Gestire i propri risparmi: i fondi di investimento


In periodi di crisi l’argomento del risparmio e degli investimenti risulta particolarmente delicato. Sono molte infatti le persone che non riescono più a risparmiare e fanno fatica a gestire le mille spese che si presentano nel corso dell’anno. Coloro che invece riescono a risparmiare, ora più che mai sono attenti agli investimenti e tendono a valutare le  proprie scelte in maniera particolarmente oculata. Un comportamento saggio questo, che dovrebbe essere messo in atto sempre, indipendentemente dalla crisi economica. La gestione del risparmio è un’attività particolarmente delicata, che va fatta sempre con la massima attenzione e vagliando tutte le possibili opzioni.

Una delle forme di investimento che sta riscuotendo maggiore successo negli ultimi tempi è quella dei fondi. Ma andiamo con ordine. Cosa sono i fondi di investimento? Si tratta di istituti di intermediazione finanziaria cha hanno lo scopo di investire i capitali raccolti dai risparmiatori generando un utile sia per questi ultimi sia per i gestori del fondo. Esistono diverse tipologie di fondi di investimento ma la distinzione principale è quella basata sulle modalità attraverso le quali i soldi dei risparmiatori vengono investiti. Da questo punto di vista possiamo distinguere tra fondi azionari (investono principalmente in azioni), obbligazionari (investono principalmente in obbligazioni) e bilanciati (tendono a bilanciare le diverse modalità di investimento).

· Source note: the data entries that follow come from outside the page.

(* ===== verification/RbtreeTree.v ===== *)
(** * The trees a memory represents

    Pure red-black trees with their zippers, the rebalancing of lib/rbtree.c as functions
    on zippers, its correctness, and the correspondence between trees and memories. *)

From stdpp Require Import gmap.
From S2P Require Import Prelude Rbtree.
Local Open Scope Z_scope.

Inductive color := Red | Black.
Inductive tree := E | T (c : color) (l : tree) (n : Z) (r : tree).

#[global] Instance color_eq_dec : EqDecision color.
Proof. solve_decision. Defined.
#[global] Instance side_eq_dec : EqDecision side.
Proof. solve_decision. Defined.

Definition cz (c : color) : Z := match c with Red => RB_RED | Black => RB_BLACK end.

Definition ptr (t : tree) : Z := match t with E => NULL | T _ _ n _ => n end.

(** A node with [x] on side [d] and [y] on the other. *)
Definition mk (d : side) (c : color) (x : tree) (n : Z) (y : tree) : tree :=
  match d with Lt => T c x n y | Rt => T c y n x end.

Definition kid (d : side) (l r : tree) : tree := match d with Lt => l | Rt => r end.

(** The colour a node gets when the code rewrites its word. *)
Definition blk (t : tree) : tree := match t with E => E | T _ l n r => T Black l n r end.
Definition is_red (t : tree) : bool := match t with T Red _ _ _ => true | _ => false end.

(** The path to a subtree, from the inside: the hole is on side [d] of the node. *)
Inductive frame := F (d : side) (c : color) (n : Z) (s : tree).
Definition path := list frame.

Definition plug1 (f : frame) (t : tree) : tree := let '(F d c n s) := f in mk d c t n s.
Fixpoint plug (k : path) (t : tree) : tree :=
  match k with
  | [] => t
  | f :: k => plug k (plug1 f t)
  end.

Fixpoint elements (t : tree) : list Z :=
  match t with
  | E => []
  | T _ l n r => elements l ++ n :: elements r
  end.

(** What comes before and after the hole. *)
Fixpoint before (k : path) : list Z :=
  match k with
  | [] => []
  | F Lt _ _ _ :: k => before k
  | F Rt _ n s :: k => before k ++ elements s ++ [n]
  end.
Fixpoint after (k : path) : list Z :=
  match k with
  | [] => []
  | F Lt _ n s :: k => n :: elements s ++ after k
  | F Rt _ _ _ :: k => after k
  end.

Lemma elements_plug k t : elements (plug k t) = before k ++ elements t ++ after k.
Proof.
  revert t. induction k as [|[[] c n s] k IH]; intros t; simpl; [by rewrite app_nil_r|..]; rewrite IH; simpl;
    by rewrite <- ?app_assoc.
Qed.

(** ** The invariant *)

Inductive rbt : color -> nat -> tree -> Prop :=
  | rbt_E : rbt Black 0 E
  | rbt_R h l n r : rbt Black h l -> rbt Black h r -> rbt Red h (T Red l n r)
  | rbt_B c1 c2 h l n r : rbt c1 h l -> rbt c2 h r -> rbt Black (S h) (T Black l n r).

(** A red-black tree: the root is black. *)
Definition rb_tree (t : tree) : Prop := exists h, rbt Black h t.

(** A path whose hole expects a subtree of black height [h] and root colour [c]. *)
Inductive rbk : color -> nat -> path -> Prop :=
  | rbk_nil h : rbk Black h []
  | rbk_R h d n s k : rbt Black h s -> rbk Red h k -> rbk Black h (F d Red n s :: k)
  | rbk_B c cs h d n s k : rbt cs h s -> rbk Black (S h) k -> rbk c h (F d Black n s :: k).

Lemma rbk_black c h k : rbk c h k -> rbk Black h k.
Proof. destruct 1; econstructor; eauto. Qed.

Lemma rbt_mk_R d h x n y : rbt Black h x -> rbt Black h y -> rbt Red h (mk d Red x n y).
Proof. destruct d; by constructor. Qed.
Lemma rbt_mk_B d c1 c2 h x n y : rbt c1 h x -> rbt c2 h y -> rbt Black (S h) (mk d Black x n y).
Proof. destruct d; econstructor; eauto. Qed.

Create HintDb rbt discriminated.
#[export] Hint Constructors rbt rbk : rbt.
#[export] Hint Resolve rbt_mk_R rbt_mk_B rbk_black : rbt.

Lemma plug_rb c h k t : rbk c h k -> rbt c h t -> rb_tree (plug k t).
Proof.
  intros H. revert t. induction H as [h|h d n s k Hs Hk IH|c cs h d n s k Hs Hk IH]; intros t Ht; simpl.
  - by exists h.
  - apply IH. auto with rbt.
  - apply IH. eauto with rbt.
Qed.

Lemma rb_plug k t : rb_tree (plug k t) -> exists c h, rbk c h k /\ rbt c h t.
Proof.
  intros [h H]. revert t H. induction k as [|[d c n s] k IH]; intros t H; simpl in *; [exists Black, h; auto with rbt|].
  destruct (IH _ H) as (c1&h1&Hk&Ht).
  destruct d; inversion Ht; subst; eexists _, _; (split; [|eassumption]); eauto with rbt.
Qed.

Lemma blk_black h t : rbt Black h t -> blk t = t.
Proof. by inversion 1. Qed.

(** ** Insertion on zippers *)

(** [node] is red, with children [l] and [r], at the end of [k]. *)
Fixpoint ins_fix (k : path) (l : tree) (n : Z) (r : tree) : tree :=
  match k with
  | [] => T Black l n r
  | F dp Red p s :: F dg cg g u :: k' =>
    if is_red u then
      let pt := mk dp Black (T Red l n r) p s in
      ins_fix k' (kid dg pt (blk u)) g (kid dg (blk u) pt)
    else if decide (dp = opp dg) then
      plug k' (mk dg cg (mk dg Red s p (blk (kid dg l r))) n (mk dg Red (blk (kid (opp dg) l r)) g u))
    else plug k' (mk dg cg (T Red l n r) p (mk dg Red (blk s) g u))
  | k => plug k (T Red l n r)
  end.

Lemma elements_blk t : elements (blk t) = elements t.
Proof. by destruct t. Qed.

Lemma path_ind2 (P : path -> Prop) : P [] -> (forall f, P [f]) -> (forall f g k, P k -> P (f :: g :: k)) -> forall k, P k.
Proof.
  intros H0 H1 H2 k. cut (P k /\ forall f, P (f :: k)); [tauto|].
  induction k as [|f k [IH1 IH2]]; split; auto.
Qed.

Ltac elems := simpl; rewrite ?elements_blk; simpl; repeat (rewrite <- app_assoc; simpl); reflexivity.

(** Rebalancing keeps the order. *)
Lemma ins_fix_elements k l n r : elements (ins_fix k l n r) = elements (plug k (T Red l n r)).
Proof.
  revert l n r. induction k as [|[d c p s]|[dp cp p s] [dg cg g u] k IH] using path_ind2; intros l n r; [done|by destruct c|].
  destruct cp; [|done]. cbn [ins_fix].
  destruct (is_red u); [|destruct (decide (dp = opp dg)) as [-> |Hne]]; rewrite ?IH, !elements_plug.
  - destruct dg, dp; elems.
  - destruct dg; elems.
  - destruct dg, dp; (by destruct Hne) || elems.
Qed.

(** Rebalancing restores the invariant. *)
Lemma ins_fix_rb h k l n r : rbk Black h k -> rbt Black h l -> rbt Black h r -> rb_tree (ins_fix k l n r).
Proof.
  revert h l n r. induction k as [|[d c p s]|[dp cp p s] [dg cg g u] k IH] using path_ind2; intros h l n r Hk Hl Hr.
  - exists (S h). eauto with rbt.
  - destruct c; inversion Hk as [|h0 d0 n0 s0 k0 Hs Hk'|c0 cs h0 d0 n0 s0 k0 Hs Hk']; subst; [inversion Hk'|].
    apply (plug_rb Red h [F d Black p s]); eauto with rbt.
  - destruct cp; [|inversion Hk as [| |c0 cs h0 d0 n0 s0 k0 Hs Hk']; subst].
    2: { apply (plug_rb Red h (F dp Black p s :: F dg cg g u :: k)); eauto with rbt. }
    inversion Hk as [|h0 d0 n0 s0 k0 Hs Hk'|]; subst. inversion Hk' as [| |c0 cs h0 d0 n0 s0 k0 Hu Hk'']; subst. cbn [ins_fix].
    destruct (is_red u) eqn:Eu.
    + destruct u as [|[] ul un ur]; try done. inversion Hu; subst. simpl.
      apply (IH (S h)); [done|..]; destruct dg; simpl; eauto with rbt.
    + assert (Hub : rbt Black h u) by (destruct u as [|[] ul un ur]; inversion Hu; subst; eauto with rbt; done).
      destruct (decide (dp = opp dg)); (eapply plug_rb; [exact Hk''|]); rewrite ?(blk_black h) by (destruct dg; done);
        eauto with rbt.
      destruct dg; simpl; eauto 6 with rbt.
Qed.

(** ** Memories *)

Fixpoint cells (par : Z) (t : tree) : list (Z * rb_node) :=
  match t with
  | E => []
  | T c l n r => (n, mk_node (Z.lor par (cz c)) (ptr r) (ptr l)) :: cells n l ++ cells n r
  end.

Definition up (k : path) : Z := match k with [] => NULL | F _ _ n _ :: _ => n end.

Definition frame_node (par : Z) (d : side) (c : color) (hole : Z) (s : tree) : rb_node :=
  match d with
  | Lt => mk_node (Z.lor par (cz c)) (ptr s) hole
  | Rt => mk_node (Z.lor par (cz c)) hole (ptr s)
  end.

Fixpoint path_cells (hole : Z) (k : path) : list (Z * rb_node) :=
  match k with
  | [] => []
  | F d c n s :: k => (n, frame_node (up k) d c hole s) :: cells n s ++ path_cells n k
  end.

Fixpoint top (hole : Z) (k : path) : Z :=
  match k with
  | [] => hole
  | F _ _ n _ :: k => top n k
  end.

Fixpoint keys (t : tree) : list Z :=
  match t with
  | E => []
  | T _ l n r => n :: keys l ++ keys r
  end.
Fixpoint path_keys (k : path) : list Z :=
  match k with
  | [] => []
  | F _ _ n s :: k => n :: keys s ++ path_keys k
  end.

Lemma cells_keys par t : (cells par t).*1 = keys t.
Proof. revert par. induction t as [|c l IHl n r IHr]; intros par; simpl; [done|]. by rewrite fmap_app, IHl, IHr. Qed.

Lemma path_cells_keys hole k : (path_cells hole k).*1 = path_keys k.
Proof.
  revert hole. induction k as [|[d c n s] k IH]; intros hole; simpl; [done|]. by rewrite fmap_app, cells_keys, IH.
Qed.

Definition agree (h : gmap Z rb_node) (cs : list (Z * rb_node)) : Prop := Forall (fun x => h !! x.1 = Some x.2) cs.

(** A usable node address: not NULL, with the two low bits free, below 2^64. *)
Definition address (p : Z) : Prop := 0 < p < 2 ^ 64 /\ Z.land p 3 = 0.

(** The memory holds the tree [t] at the end of the path [k]. *)
Record zip (m : mem) (k : path) (t : tree) : Prop := mk_zip {
  z_root : root m = top (ptr t) k;
  z_agree : agree (nodes m) (cells (up k) t ++ path_cells (ptr t) k);
  z_nodup : NoDup (keys t ++ path_keys k);
  z_addr : Forall address (keys t ++ path_keys k) }.

Definition holds_tree (m : mem) (t : tree) : Prop := zip m [] t.

Lemma agree_perm h cs cs' : cs ≡ₚ cs' -> agree h cs -> agree h cs'.
Proof. unfold agree. by intros ->. Qed.

Lemma zip_down m f k t : zip m (f :: k) t <-> zip m k (plug1 f t).
Proof.
  destruct f as [d c n s].
  assert (P1 : cells (up k) (mk d c t n s) ++ path_cells n k ≡ₚ
               cells n t ++ (n, frame_node (up k) d c (ptr t) s) :: cells n s ++ path_cells n k).
  { destruct d; simpl; rewrite <- app_assoc; [|rewrite (Permutation_app_swap_app (cells n s))]; by rewrite <- Permutation_middle. }
  assert (P2 : keys (mk d c t n s) ++ path_keys k ≡ₚ keys t ++ n :: keys s ++ path_keys k).
  { destruct d; simpl; rewrite <- app_assoc; [|rewrite (Permutation_app_swap_app (keys s))]; by rewrite <- Permutation_middle. }
  assert (P3 : ptr (mk d c t n s) = n) by by destruct d.
  split; intros [H1 H2 H3 H4]; split; simpl in *; rewrite ?P3 in *.
  - done.
  - by apply (agree_perm _ _ _ (symmetry P1)).
  - by rewrite P2.
  - by rewrite P2.
  - done.
  - by apply (agree_perm _ _ _ P1).
  - by rewrite <- P2.
  - by rewrite <- P2.
Qed.

Lemma zip_plug m k t : zip m k t <-> holds_tree m (plug k t).
Proof. revert t. induction k as [|f k IH]; intros t; simpl; [done|]. by rewrite zip_down, IH. Qed.

(** ** Words *)

Lemma parent_of_word p c : Z.land p 3 = 0 -> __rb_parent (Z.lor p (cz c)) = p.
Proof.
  intros H. unfold __rb_parent. rewrite <- Z.ldiff_land. apply Z.bits_inj'. intros i Hi.
  rewrite Z.ldiff_spec, Z.lor_spec.
  assert (Hp : Z.testbit 3 i = true -> Z.testbit p i = false).
  { intros H3. assert (B : Z.testbit (Z.land p 3) i = false) by by rewrite H, Z.bits_0.
    rewrite Z.land_spec, H3, andb_true_r in B. done. }
  assert (Hc : Z.testbit 3 i = false -> Z.testbit (cz c) i = false).
  { destruct c; [intros _; by rewrite Z.bits_0|]. intros H3. change (cz Black) with (Z.land 3 1).
    by rewrite Z.land_spec, H3. }
  destruct (Z.testbit 3 i) eqn:E3; simpl.
  - rewrite andb_false_r. by rewrite Hp.
  - by rewrite Hc, orb_false_r, andb_true_r.
Qed.

Lemma color_of_word p c : Z.land p 3 = 0 -> __rb_color (Z.lor p (cz c)) = cz c.
Proof.
  intros H. unfold __rb_color. rewrite Z.land_lor_distr_l.
  assert (E0 : Z.land p 1 = 0) by (change 1 with (Z.land 3 1); by rewrite Z.land_assoc, H).
  rewrite E0. by destruct c.
Qed.

Lemma black_word p c : Z.land p 3 = 0 -> __rb_is_black (Z.lor p (cz c)) = bool_decide (c = Black).
Proof. intros H. unfold __rb_is_black. rewrite color_of_word by done. by destruct c. Qed.

Lemma red_word p c : Z.land p 3 = 0 -> __rb_is_red (Z.lor p (cz c)) = bool_decide (c = Red).
Proof. intros H. unfold __rb_is_red. rewrite color_of_word by done. by destruct c. Qed.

Ma come si fa a scegliere i fondi più adatti alle proprie esigenze? Per chi non è addetto ai lavori orientarsi tra le molteplici possibilità presenti sul mercato può risultare un’impresa particolarmente ostica. Nessun problema, oggi esiste una soluzione anche a questo problema e si chiama consulente finanziario indipendente. Il consulente finanziario è un libero professionista che valuta le specifiche esigenze del cliente e trova la soluzione più adatta a lui. Ora in molti si staranno chiedendo quanto sia prudente affidare la gestione dei propri risparmi ad un’altra persona e se non valga invece la pena occuparsene personalmente. Certo, se si possiedono profonde conoscenze in ambito finanziario si può anche provvedere da soli ma in caso contrario si può stare tranquilli, il ricorso ad un consulente indipendente non comporta alcun rischio, per diverse ragioni. La prima è che il consulente non maneggia in alcun modo i soldi dei risparmiatori che si rivolgono a lui ma si limita ad offrire una consulenza, indirizzando il cliente verso la soluzione migliore. La seconda ragione che dovrebbe indurre i risparmiatori ad una totale tranquillità è che il consulente, essendo indipendente (e quindi non legato in alcun modo né a banche né a SIM) non ha alcun interesse ad indirizzare i risparmiatori verso l’una o l’altra soluzione, l’unico interesse che ha è quello di trovare la soluzione migliore per i suo i clienti.

Se si sta pensando di investire i propri risparmi in fondi è quindi consigliabile valutare la possibilità di rivolgersi ad un consulente indipendente, di sicuro è la via migliore per chi non si intende in maniera specifica di finanza e risparmio.